The ‘Indian Cultural Evening’ organised by Global Adjustments at Prestige Ozone Club House recently was a quite a feast showcasing dance, music and yoga.
The programme started off with a kuchipudi recital by Nancy Abraham, which was a delight in itself. Portraying the best in flair and style, this young dancer amazed the audience with her flexible and charming movements.
“There are eight classical dances in the country, out of which I am depicting three from the South — bharatanatyam, mohiniyattam and kuchipudi. I begin the programme with Brahmanjalli, a piece dedicated to Lord Shiva for the smooth functioning of everything,” details Nancy.

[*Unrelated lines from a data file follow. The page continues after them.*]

(** Every error of an Object schema on an object is the missing-property
    error of a required name that is not a key, or, every required name
    being a key, the error of a declared property validator on the value
    of its property, tagged with the property name. *)
Theorem object_errors_classified (sv : SchemaValidator) (o : list (string * Value)) (e : SchemaError) :
  schema_type sv = TObject -> validate sv (JObject o) = Err e ->
  (exists q, In q (required sv) /\ obj_contains_key o q = false /\ e = MissingRequiredProperty q) \/
  (Forall (fun q => obj_contains_key o q = true) (required sv) /\
   exists k c v e', In (k, c) (properties sv) /\ obj_get o k = Some v /\ validate c v = Err e' /\
                    e = ErrorInProperty k e').
Proof.
  destruct sv as [t ml mx p mn mM emn emx mo r ps it]; cbn [schema_type required properties]; intros ->.
  rewrite validate_object_unfold. unfold validate_object.
  cbn [as_object ok_or mbind outcome_bind required].
  destruct (check_required o r) as [[]|e'|msg] eqn:Hr; cbn [mbind outcome_bind].
  - destruct (check_properties o (map (fun kc => (kc.1, validate kc.2)) ps)) as [[]|e'|msg] eqn:Hp;
      cbn; [discriminate| |discriminate].
    intros [= <-]. right. split; [by apply check_required_Ok|]. by apply check_properties_Err.
  - intros [= <-]. left. by apply check_required_Err.
  - discriminate.
Qed.

Lemma check_required_first_missing (o : list (string * Value)) (pre : list string) (q : string)
    (post : list string) :
  Forall (fun q' => obj_contains_key o q' = true) pre -> obj_contains_key o q = false ->
  check_required o (pre ++ q :: post) = Err (MissingRequiredProperty q).
Proof.
  induction pre as [|q' pre IH]; cbn; intros Hpre Hq.
  - by rewrite Hq.
  - apply Forall_cons in Hpre as [Hq' Hpre]. rewrite Hq'. cbn. by apply IH.
Qed.

(** The required names are checked in order and before any property
    validator: the first one that is not a key is the error. *)
Theorem first_missing_required_reported (sv : SchemaValidator) (o : list (string * Value))
    (pre : list string) (q : string) (post : list string) :
  schema_type sv = TObject -> required sv = pre ++ q :: post ->
  Forall (fun q' => obj_contains_key o q' = true) pre -> obj_contains_key o q = false ->
  validate sv (JObject o) = Err (MissingRequiredProperty q).
Proof.
  destruct sv as [t ml mx p mn mM emn emx mo r ps it]; cbn [schema_type required].
  intros -> -> Hpre Hq.
  rewrite validate_object_unfold. unfold validate_object. cbn [as_object ok_or mbind outcome_bind required].
  by rewrite check_required_first_missing.
Qed.

Lemma obj_get_app (o e : list (string * Value)) (k : string) :
  obj_get (o ++ e) k = match obj_get o k with Some v => Some v | None => obj_get e k end.
Proof.
  induction o as [|[k' v'] o IH]; cbn; [done|]. by destruct (String.eqb k k').
Qed.

Lemma obj_get_absent (e : list (string * Value)) (k : string) :
  Forall (fun kv => k <> kv.1) e -> obj_get e k = None.
Proof.
  induction 1 as [|[k' v'] e Hk He IH]; cbn; [done|].
  cbn in Hk. destruct (String.eqb_spec k k'); [contradiction|exact IH].
Qed.

(** Keys that are not declared properties are never checked: appending
    them to an accepted object leaves it accepted. *)
Theorem undeclared_keys_ignored (sv : SchemaValidator) (o extra : list (string * Value)) :
  schema_type sv = TObject -> undeclared_keys sv extra ->
  validate sv (JObject o) = Ok () -> validate sv (JObject (o ++ extra)) = Ok ().
Proof.
  intros Hty Hund. rewrite !validate_object_Ok by done. intros [Hr Hp]. split.
  - eapply Forall_impl; [exact Hr|]. intros q. unfold obj_contains_key.
    rewrite obj_get_app. by destruct (obj_get o q).
  - apply Forall_forall. intros kc Hin v. rewrite obj_get_app.
    rewrite Forall_forall in Hp. specialize (Hp kc Hin).
    destruct (obj_get o kc.1) as [v'|] eqn:Hv'.
    + intros [= <-]. by apply Hp.
    + rewrite obj_get_absent; [discriminate|].
      apply Forall_forall. intros kv Hkv.
      unfold undeclared_keys in Hund. rewrite Forall_forall in Hund.
      specialize (Hund kv Hkv). rewrite Forall_forall in Hund.
      specialize (Hund kc Hin). cbn in Hund. congruence.
Qed.

Lemma map_insert_fresh {V} (m : list (string * V)) (k : string) (v : V) :
  map_get m k = None -> map_insert m k v = m ++ [(k, v)].
Proof.
  induction m as [|[k' v'] m IH]; cbn; [done|].
  destruct (String.eqb k k'); [discriminate|]. intros Hm. by rewrite IH.
Qed.

(** [add_property] with a new key adds one check: the object is accepted
    iff the schema accepted it before and the new validator accepts the
    value under the key, when there is one. *)
Theorem add_property_fresh_key (sv c : SchemaValidator) (k : string) (o : list (string * Value)) :
  schema_type sv = TObject -> map_get (properties sv) k = None ->
  validate (add_property k c sv) (JObject o) = Ok () <->
  validate sv (JObject o) = Ok () /\ (forall v, obj_get o k = Some v -> validate c v = Ok ()).
Proof.
  destruct sv as [t ml mx p mn mM emn emx mo r ps it]; cbn [schema_type properties]; intros -> Hk.
  unfold add_property. rewrite !validate_object_Ok by done. cbn [required properties].
  rewrite map_insert_fresh by done. rewrite Forall_app, Forall_singleton. cbn. tauto.
Qed.
(** * LibBi: group membership of a tree node and the SMC^2 outer sampler

    A shallow embedding of
    - [share/src/bi/mpi/TreeNetworkNode.cpp] (module [TreeNetworkNode]) and
    - [share/src/bi/sampler/MarginalSIR.hpp] (module [MarginalSIR]),
    with the properties the specification states about them. *)

From Stdlib Require Import Reals Lra.
From stdpp Require Import base option list sets gmap.
From Stdlib Require Import ZArith Lia.

(** ** A result type for the partial operations *)

(** Reading or writing a vector outside its bounds, dereferencing an
    iterator outside its schedule, and erasing from a container a range of
    another one, have no defined behaviour: the model stops with
    [Undefined].  [OutOfFuel] is the answer of a loop that was given too
    few iterations to finish. *)
Inductive result (A : Type) : Type :=
| Ok (a : A)
| Undefined
| OutOfFuel.
Arguments Ok {A} a.
Arguments Undefined {A}.
Arguments OutOfFuel {A}.

#[global] Instance result_bind : MBind result := λ A B k m,
  match m with
  | Ok a => k a
  | Undefined => Undefined
  | OutOfFuel => OutOfFuel
  end.

#[global] Instance result_ret : MRet result := λ A a, Ok a.

#[global] Instance result_fmap : FMap result := λ A B f m,
  match m with
  | Ok a => Ok (f a)
  | Undefined => Undefined
  | OutOfFuel => OutOfFuel
  end.

(** The value of an access that is defined within the bounds only. *)
Definition defined {A : Type} (o : option A) : result A :=
  match o with Some a => Ok a | None => Undefined end.

(** [v(i) = x] on a vector: defined within the bounds only. *)
Definition assign {A : Type} (v : list A) (i : nat) (x : A) : result (list A) :=
  if decide (i < length v) then Ok (<[i:=x]> v) else Undefined.

(** [for (p ...)] over the indices [ps], in list order. *)
Fixpoint for_each {St : Type} (body : nat → St → result St) (ps : list nat)
    (st : St) : result St :=
  match ps with
  | [] => Ok st
  | p :: ps => st' ← body p st; for_each body ps st'
  end.

(** [for (int p = 0; p < n; ++p)] *)
Definition for_loop {St : Type} (n : nat) (body : nat → St → result St)
    (st : St) : result St :=
  for_each body (seq 0 n) st.

(** ** TreeNetworkNode *)

Module TreeNetworkNode.
(** * The cart data hook of type-safe-graphql-mocks-msw

    A shallow embedding of [src/GetCartById.ts], [src/useCart.ts] and
    [pages/index.tsx]: the static GraphQL operation, the [useCart] hook
    (one piece of React state, one effect that issues a [fetch]) and the
    [Home] page that renders the cart's item count.

    JavaScript strings are modelled as [string]; every [ascii] stands for
    one code unit in the range 0..255.  Numbers are modelled as integers
    ([Z]), which is what the cart data carries; an integer stands for a
    JavaScript number when it is a safe integer ([safe_integer]), and
    what is stated of numbers is stated of those. *)

From Stdlib Require Import ZArith List String Ascii Bool Lia.
From Stdlib Require Import DecimalString.
From Stdlib Require DecimalZ.
Import ListNotations.
Local Open Scope string_scope.

(** ** JavaScript values *)

#[local] Set Warnings "-register-all".

Module JS.

(** The values a [JSON.parse] result, or a piece of React state holding
    one, can take.  An object is the list of its own properties in
    enumeration order. *)
Inductive value : Type :=
| VUndefined
| VNull
| VBool (b : bool)
| VNum (n : Z)
| VStr (s : string)
| VArr (elems : list value)
| VObj (props : list (string * value)).

(** Own-property lookup in an object's property list. *)
Fixpoint lookup (k : string) (props : list (string * value)) : option value :=
  match props with
  | [] => None
  | (k', v) :: rest => if String.eqb k k' then Some v else lookup k rest
  end.

(** [nullish v]: [v] is [undefined] or [null]; reading a property of such
    a value, or destructuring it, throws a TypeError. *)
Definition nullish (v : value) : bool :=
  match v with
  | VUndefined | VNull => true
  | _ => false
  end.

(** [get v k] is the property read [v.k] on a value that is not nullish,
    for a name [k] that no prototype defines (here: data, cart,
    totalItems): an own property of an object, [undefined] otherwise. *)
Definition get (v : value) (k : string) : value :=
  match v with
  | VObj props => match lookup k props with
                  | Some x => x
                  | None => VUndefined
                  end
  | _ => VUndefined
  end.

(** [v?.k]: optional chaining. *)
Definition get_opt (v : value) (k : string) : value :=
  if nullish v then VUndefined else get v k.

(** [Number.MAX_SAFE_INTEGER], 2^53 - 1: up to it, in absolute value,
    every integer is a JavaScript number. *)
Definition MAX_SAFE_INTEGER : Z := 9007199254740991.

Definition safe_integer (n : Z) : bool :=
  (Z.abs n <=? MAX_SAFE_INTEGER)%Z.

(** Number::toString on a safe integer: its decimal digits, after a
    minus sign when it is negative.  (A number from 10^21 on is written
    with an exponent; no safe integer is that large.) *)
Definition string_of_Z (n : Z) : string :=
  NilZero.string_of_int (Z.to_int n).

End JS.

(** ** JSON.stringify *)

Module JSON.
Import JS.

Definition hex_digit (n : N) : ascii :=
  if (n <? 10)%N then ascii_of_N (48 + n) else ascii_of_N (87 + n).

(** The escape of one code unit (QuoteJSONString): the two-character
    escapes, [\u00xx] for the other control characters, and the code unit
    itself otherwise. *)
Definition escape_char (c : ascii) : string :=
  let n := N_of_ascii c in
  if (n =? 8)%N then "\b"
  else if (n =? 9)%N then "\t"
  else if (n =? 10)%N then "\n"
  else if (n =? 12)%N then "\f"
  else if (n =? 13)%N then "\r"
  else if (n =? 34)%N then String "\" (String c EmptyString)
  else if (n =? 92)%N then "\\"
  else if (n <? 32)%N then
    "\u00" ++ String (hex_digit (n / 16)) (String (hex_digit (n mod 16)) EmptyString)
  else String c EmptyString.

Fixpoint escape (s : string) : string :=
  match s with
  | EmptyString => EmptyString
  | String c rest => escape_char c ++ escape rest
  end.

Definition dquote : ascii := ascii_of_N 34.

Definition QuoteJSONString (s : string) : string :=
  String dquote (escape s ++ String dquote EmptyString).

Fixpoint join (l : list string) : string :=
  match l with
  | [] => EmptyString
  | [x] => x
  | x :: rest => x ++ "," ++ join rest
  end.

(** SerializeJSONProperty: [None] is the result [undefined].  A property
    whose value serializes to [undefined] is left out of an object; such
    an array element is written [null]. *)
Fixpoint SerializeJSONProperty (v : value) : option string :=
  match v with
  | VUndefined => None
  | VNull => Some "null"
  | VBool true => Some "true"
  | VBool false => Some "false"
  | VNum n => Some (string_of_Z n)
  | VStr s => Some (QuoteJSONString s)
  | VArr elems =>
      Some ("[" ++ join (map (fun x => match SerializeJSONProperty x with
                                       | Some t => t
                                       | None => "null"
                                       end) elems) ++ "]")
  | VObj props =>
      Some ("{" ++ join (flat_map (fun kx => match kx with
                                            | (k, x) =>
                                                match SerializeJSONProperty x with
                                                | Some t => [QuoteJSONString k ++ ":" ++ t]
                                                | None => []
                                                end
                                            end) props) ++ "}")
  end.
(** * ChemSchematicResolver: the region model and the proximity graph

    A shallow embedding of [chemschematicdiagramextractor/model.py]:
    the classes [Rect], [Panel], [Diagram], [Label], [Figure] and [Graph], followed
    by the properties of the rectangle predicates, of the attribute
    accessors and of [Graph.kruskal].

    Python integers are unbounded and are modelled by [Z]; a Python list is
    a [list]; an edge [[u, v, w]] is a triple of integers, the weight
    included: [kruskal] only compares and the properties only add weights.
    A Python float is an IEEE 754 binary64 number, a [spec_float] with
    its correctly rounded operations.  Calls that can raise return an
    [outcome], or an [fres] where only float arithmetic can fail. *)

From Stdlib Require Import String.
From Stdlib Require Import ZArith List Bool Lia Permutation Sorted.
From Stdlib Require Import Reals Lra SpecFloat.
Import ListNotations.

Local Open Scope Z_scope.

(** ** Outcomes of a call *)

(** The list whose subscript raised [IndexError]. *)
Inductive seq_site : Type := EdgeList | ParentList | RankList.

Inductive exn : Type :=
| IndexError (site : seq_site)
| RecursionError
| AttributeError (type_name attr : string).

(** [Unfinished] is not a Python behaviour: it is what the model of a
    [while] loop answers when its step budget is used up. *)
Inductive outcome (A : Type) : Type :=
| Returns (a : A)
| Raises (e : exn)
| Unfinished.

Arguments Returns {A} a.
Arguments Raises {A} e.
Arguments Unfinished {A}.

Definition bind {A B : Type} (c : outcome A) (k : A -> outcome B) : outcome B :=
  match c with
  | Returns a => k a
  | Raises e => Raises e
  | Unfinished => Unfinished
  end.

Declare Scope py_scope.
Delimit Scope py_scope with py.
Notation "x <- c ;; k" := (bind c (fun x => k))
  (at level 61, c at next level, right associativity) : py_scope.
Notation "' pat <- c ;; k" := (bind c (fun x => match x with pat => k end))
  (at level 61, pat pattern, c at next level, right associativity) : py_scope.
Local Open Scope py_scope.

(** ** Python lists *)

Module PyList.

(** The position a subscript [i] denotes in a list of length [len]:
    a negative subscript counts from the end. *)
Definition norm_index (len i : Z) : option nat :=
  let i' := if i <? 0 then i + len else i in
  if (i' <? 0) || (len <=? i') then None else Some (Z.to_nat i').

(** [l[i]] *)
Definition getitem {A : Type} (site : seq_site) (l : list A) (i : Z) : outcome A :=
  match norm_index (Z.of_nat (length l)) i with
  | Some k =>
      match nth_error l k with
      | Some x => Returns x
      | None => Raises (IndexError site)
      end
  | None => Raises (IndexError site)
  end.

Fixpoint update {A : Type} (l : list A) (k : nat) (x : A) : list A :=
  match l, k with
  | [], _ => []
  | _ :: t, O => x :: t
  | h :: t, S k' => h :: update t k' x
  end.

(** [l[i] = x] *)
Definition setitem {A : Type} (site : seq_site) (l : list A) (i : Z) (x : A)
  : outcome (list A) :=
  match norm_index (Z.of_nat (length l)) i with
  | Some k => Returns (update l k x)
  | None => Raises (IndexError site)
  end.
Lemma mate_scores_agree_iff_witness :
  let w := PyChess.fresh_world PyChess.fools_mate in
  is_checkmate PyChess.fools_mate = true
  /\ is_game_over PyChess.fools_mate = true
  /\ (fst (minimax_alpha_beta 1 NegInf PosInf false w)
      = evaluate_board PyChess.fools_mate
      <-> false = turn PyChess.fools_mate).
Proof.
  cbv zeta.
  assert (H1 : is_checkmate PyChess.fools_mate = true)
    by (vm_compute; reflexivity).
  assert (H2 : is_game_over PyChess.fools_mate = true)
    by (vm_compute; reflexivity).
  split; [exact H1|]. split; [exact H2|].
  exact (mate_scores_agree_iff 0 NegInf PosInf false
           (PyChess.fresh_world PyChess.fools_mate) H1 H2).
Defined.

Lemma positional_bonus_bounded_witness :
  27 < 64
  /\ (-50 <= get_positional_bonus (PyChess.black KNIGHT) 27%nat <= 50)%Z
  /\ (0 < piece_values KNIGHT
          + get_positional_bonus (PyChess.black KNIGHT) 27%nat)%Z.
Proof.
  assert (H : 27 < 64) by lia.
  split; [exact H|].
  exact (positional_bonus_bounded (PyChess.black KNIGHT) H).
Defined.

Lemma positional_bonus_left_right_witness :
  10 < 64
  /\ get_positional_bonus (PyChess.white QUEEN) (square_flip 10)
     = get_positional_bonus (PyChess.white QUEEN) 10.
Proof.
  assert (H : 10 < 64) by lia.
  split; [exact H|].
  exact (positional_bonus_left_right (PyChess.white QUEEN) H).
Defined.

Lemma evaluation_antisymmetric_with_mobility_witness :
  let b := PyChess.kings_pawn in
  let b' := PyChess.kings_pawn_mirrored in
  color_mirrored b b'
  /\ List.length (legal_moves b') = List.length (legal_moves b)
  /\ evaluate_board b' = sopp (evaluate_board b).
Proof.
  cbv zeta.
  assert (H : color_mirrored PyChess.kings_pawn PyChess.kings_pawn_mirrored)
    by (apply mirroredb_color_mirrored; vm_compute; reflexivity).
  assert (Hl : List.length (legal_moves PyChess.kings_pawn_mirrored)
               = List.length (legal_moves PyChess.kings_pawn))
    by (vm_compute; reflexivity).
  split; [exact H|]. split; [exact Hl|].
  exact (evaluation_antisymmetric_with_mobility H Hl).
Defined.
Lemma api_metadata_is_opt_in_witness :
  (metadata_sheet (mk_workbook
                     (standard_headers,
                      map (fun record => map (frame_value record) standard_headers)
                          (transactions sample_result))
                     None)
   = if String.eqb (Text.lower (form_get [("date_format", "YYYY-MM-DD")]
                                         "include_metadata" "false")) "true"
        && account_nonempty (account_info sample_result)
     then Some (metadata_rows sample_result) else None)
  /\ (dget "include_metadata" [("date_format", "YYYY-MM-DD")] = None ->
      metadata_sheet (mk_workbook
                        (standard_headers,
                         map (fun record => map (frame_value record) standard_headers)
                             (transactions sample_result))
                        None) = None)
  /\ (dget "date_format" [("date_format", "YYYY-MM-DD")] = None ->
      date_format (request_options [("date_format", "YYYY-MM-DD")]) = Some "DD/MM/YYYY").
Proof.
  apply (api_metadata_is_opt_in [("date_format", "YYYY-MM-DD")] sample_result).
  vm_compute. reflexivity.
Defined.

After this, a classical music recital was presented by Raji Vidhyashankar and her students Varshini, Vasanth and Krithik. This included notuswarams and a geetham in bilahari raga.
Transcending from an artistic mood to something personal, Neetu Singh and Manish Pole, then demonstrated some yoga movements. They talked about the importance of yoga in today’s life, and how it revitalises and energises people who practise it on a personal level.
“We’ve tried to present the mythological side of the art form, and engaged the audience in some steps of yoga that they can include in their daily schedules,” says Manish. Depicting how yoga came into form from the time of Lord Shiva, both Neetu and Manish performed a short play that depicted different movements that came together to be known as this art form.
They explain how this was derived from nature and animal movements.
The event also included Nancy’s dance piece Swathi Thirunal Padam in mohiniyattam and a Pushpanjali and Thillana in bharatanatyam. Apart from the three dances by Nancy, there was a piece performed by her students in contemporary costumes that talked about the importance of nature and its various forces.
“The way the story of yoga was told to the crowd has interested me to explore it more. I’ve been thinking of practising the same, and the small movements that Neetu and Manish shared with us have impressed me,” comments Manisha K, a guest.
“The depiction of the Indian art scene via its various classical dances, music and even yoga is clearly mapping the culture of our country. It is impressive that children these days are also interested in art forms, which clearly shows the undying spirit of the country’s heritage,” exclaims Chintana M G. The event also saw a lucky draw event.